Бес далеко не чуждался женщин. Его первая жена отличалась резкой, почти истеричной чувственностью. Она покончила с собой, ушла жить под воду. Вторая жена была копией первой, демонстрировала полное отсутствие сдержанности и меры, правда, в отличие от первой жены, она писала стихи. Лучше всего ей удавались темные, малопонятные и пугающие плачи. Как и первая жена, она добровольно ушла из жизни, стала птицей. Третьей его женой был юноша, поэт. Они весело служили музе, а когда и юноша покончил с собой, Беса арестовали, но он бежал, отправился на поиски горы, подходящей для тихого уединенного существования. Он стал философом. Однажды, когда он погрузился в сон, ему приснилось, что его распяли на кресте и с двух сторон от него пригвоздили жен, которые поносили его, издевались, обзывали его евнухом, но он оставался безмолвным.
Одним своим телом Бес висел распятый, а другим блуждал. Он был странником и евреем. Странствие Беса длилось бы до второго пришествия, если бы он не наткнулся на острый камень и не остался лежать в луже крови…»
Обложив могилу старика камнями, писатель заснул и очнулся около полудня.
Надо сказать, что сон писателя больше напоминал кошмар. Режиссер сна вставил в него много разных эпизодов и отступлений весьма путанных и расплывчатых.
Зевая и потягиваясь, писатель вышел из пещеры наружу и замер.
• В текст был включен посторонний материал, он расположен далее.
(* ===== verification/OverlaySafeOps.v ===== *)
(** * The overlay file system keeps its invariant: operations

    The rules of the tables, of the directory cache, of copy-up and of making
    and removing files. *)

From stdpp Require Import list gmap.
From S2P Require Import Prelude Std Abi AbiStruct FsTypes FileSystem Vfs ProgLogic Host Layer OverlayStore Overlay.
From S2P Require Import OverlayOps OverlaySync OverlayLaws OverlayLogic OverlaySafe.

Section ops.
Context {L : Type} `{FS : FileSystem L} `{LAYER : !Layer L} (R : relation L) `{RK : !ReadsKeep R} `{LO : !LayerOk L} {HRULE : HandleRule}.

Abbreviation wprog A := (prog (World L) io_error A).
Abbreviation wpo m Q := (wp inv (le R) m Q).
Abbreviation wpt m := (wp inv (le R) m (fun _ _ => True)).
Implicit Types (w : World L) (a c p : nat) (n : OverlayInode) (ri : RealInode).

(** ** Tables *)

Lemma set_store_inv w s : inv w -> store_ok s w -> inv (set_fs w (set_ov_inodes w.(w_fs) s)).
Proof. intros HI Hs. apply inv_set_fs; [done..|]. by destruct HI. Qed.

Lemma set_store_le w s : le R w (set_fs w (set_ov_inodes w.(w_fs) s)).
Proof. apply le_set_fs; auto. Qed.

(** A number given out is not the root's. *)
Lemma alloc_inode_wp path a w :
  inv w -> live a w -> path <> [] -> wpo (alloc_inode path) (fun ino _ => ino <> ROOT_ID) w.
Proof.
  intros HI Ha Hpath. unfold wp, alloc_inode, on_store, store_alloc_inode.
  destruct (inv_store _ HI) as [K1 K2 K3 K4 K5].
  destruct (is_path_mapping _ !! path) as [v|] eqn:Hv; cbn.
  { split_and!; [by apply set_store_inv; [|by destruct HI]|apply set_store_le|]. intros ->. auto. }
  destruct (alloc_unique_inode_cases _ K5) as [(j & Hj & Hfree & _ & ->)|[_ ->]]; cbn;
    (split_and!; [apply set_store_inv; [done|]|apply set_store_le|]); try done.
  - split; cbn; try done. unfold candidate.
    pose proof (Z.mod_pos_bound (clamp (is_next_inode (ov_inodes (w_fs w))) - 1 + Z.of_nat j) VFS_MAX_INO ltac:(done)).
    lia.
  - destruct Hfree as [Hfree _]. intros E. rewrite E in Hfree. destruct (K3 a Ha). congruence.
Qed.

Lemma insert_inode_wp ino a w : inv w -> live a w -> ino <> ROOT_ID -> wpt (insert_inode ino a) w.
Proof.
  intros HI Ha Hino. unfold insert_inode. wp_step. unfold wp, on_store. cbn.
  destruct (inv_store _ HI) as [K1 K2 K3 K4 K5].
  split_and!; [apply set_store_inv; [done|]|apply set_store_le|done]. split; cbn; try done.
  - intros i b [[_ <-]|[_ Hb]]%lookup_insert_Some; [done|eauto].
  - intros b Hb. rewrite lookup_insert_ne by done. eauto.
  - intros path [[_ ?]|[_ Hp]]%lookup_insert_Some; [done|eauto].
Qed.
Он часто видел в своих видениях блаженную. Даже возраст не усмирил его, не притупил жало желаний.
Блаженная стояла перед ним обнаженная. Лишь рыжие пряди волос укрывали ее плечи и грудь…
Писатель провел рукой по лицо. Видение исказилось, поблекло и исчезло.
«Не знаю, есть ли душа у женщин?.. и есть ли душа вообще?.. и смертна ли она или бессмертна?.. и имеет ли она плоть или нет?.. никто еще не переплыл назад реку Ахерон, которая опоясывает круги ада, не вернулся оттуда и не открыл нам этого… все почему-то там остаются…» — размышлял писатель.
Устав от размышлений он лег на ложе. Его мучили жар и бред. Он часто дышал во сне и говорил, говорил. Голос его был осипший и хриплый…
Встал новый день и писатель очнулся. Сон еще туманил глаза.
— О, позабыть бы конец этого проклятого сна… и больше не думать о том, что я продолжаю видеть… словно стеной оградил я себя от соблазнов, но сломали жены ограду… в этом блаженная была всех искушенней… кончила она свой путь земной, но не насытила себя любовью…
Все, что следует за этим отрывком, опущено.